L’exigence de Bruxelles tombe très mal. Dans la gestion de la pandémie actuelle, la technologie médicale joue un rôle central pour le système de santé et doit relever des défis importants. De plus, ces représailles commerciales ont un coût. Selon Swiss Metch, les frais administratifs liés au respect des exigences posées aux Etats tiers s’élèvent à 114 millions dans un premier temps et à 75 millions de manière récurrente chaque année. De l’argent qui ne sera investi ni dans les entreprises ni dans la recherche.
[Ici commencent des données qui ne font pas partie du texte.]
(** C5: the draw in the buffer of a sampler is handed out. Let the sampler be past its
    initial round trip and allowed at least one batch per tick, now and by the
    configuration it was started with, and let its queue cut batches of at least one
    sample, as every queue does. As long as the configuration of its accumulator can
    be encoded, production does not fail while the buffer holds samples, whatever the
    counts of the queue and the world are. And in any sequence of whole ticks that
    succeed, whatever world each of them meets, at most as many ticks as the draw has
    samples leave the buffer empty, and exactly the samples of the draw were produced
    by then. *)
Theorem draw_is_handed_out r xs k r'
  (Hr : dispatching r) (Hb : buffer_items (generation (runtime_state r)) xs) (Hk : ticks k r r') (Hlen : (length xs <= k)%nat) :
  (forall counts w c, xs <> [] -> state_config (observable_state r) = Ok c ->
     exists s x, produce info counts (r, w) = (s, Ok x)) /\
  exists j r1, (j <= length xs)%nat /\ ticks j r r1 /\ ticks (k - j) r1 r' /\
    has_pending (generation (runtime_state r1)) = false /\
    task_produced (task r1) = task_produced (task r) + zlen xs.
Proof.
  assert (holds xs (task_produced (task r)) r) as Hh by done. split.
  - intros counts w c Hne Hc. destruct (produce_dispatches counts r w xs _ Hh Hne) as (r1 & slots & chunk & -> & Hr1 & Hs & Hch & Ho).
    pose proof (enqueue_buffered slots chunk r1 w xs _ Hr1 Hs Hch) as He. rewrite Ho, Hc in He.
    destruct He as (r2 & w2 & n & He & _). unfold se_bind. rewrite He. by do 2 eexists.
  - by eapply drains.
Qed.
End progress.

(** ** Discrete-mass queries *)

Notation insert_all := (foldl (fun (m : gmap Z Z) '(dim, value) => <[dim := value]> m)).

Lemma insert_all_other (l : list (Z * Z)) m d : d ∉ l.*1 -> insert_all m l !! d = m !! d.
Proof.
  revert m. induction l as [|[k v] l IH]; intros m Hd; [done|]. rewrite fmap_cons, not_elem_of_cons in Hd.
  destruct Hd as [Hk Hd]. cbn [foldl]. rewrite IH by done. by rewrite lookup_insert_ne by auto.
Qed.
Plus grave encore est la perte d’attractivité de notre pays. Innover en Suisse devient plus compliqué. Les entreprises qui souhaitent établir leur siège en Europe risquent d’investir ailleurs que chez nous en raison de la bureaucratie liée au statut d’Etat tiers. Et des start-up suisses pourraient être tentées de choisir de s’installer dans l’UE. Ce qui va prétériter encore un peu plus le secteur de la recherche déjà fragilisée. Or nous avons besoin plus que jamais de l’innovation pour garantir notre prospérité.
Il est impératif que le Conseil fédéral reprenne les discussions avec Bruxelles au sujet des medtech. Berne doit clarifier et débloquer la situation avec l‘UE. D’autant plus qu’un compromis était sur le point d’aboutir et qui aurait prolongé de trois ans la validité des homologations réalisées en Suisse sous l’ancien régime.
Dans une interpellation, déposée la dernière session, j’ai demandé au Conseil fédéral quelle stratégie il a prévu de mettre en place. Quelles mesures, il va prendre pour réduire l’impact de cette situation sur les entreprises suisses en matière d’exportation dans l’EU.
Les milieux de la medtech attendent du Conseil fédéral qu’il prenne leur défense. Cette insécurité juridique nuit à la branche qui est un des fleurons de notre industrie d’exportation. La Suisse est en effet avec l’Irlande, le pays avec la plus forte densité de medtech au niveau international, loin devant les USA ou l’Allemagne. Forte de 1400 entreprises, la branche pèse plus de 17 milliards et 60 000 emplois. C’est autant que l’horlogerie.
Il est urgent de relancer les négociations avec nos voisins européens et de trouver une solution afin de sortir les medtech suisses de cette impasse. Notre économie s’en trouvera renforcée.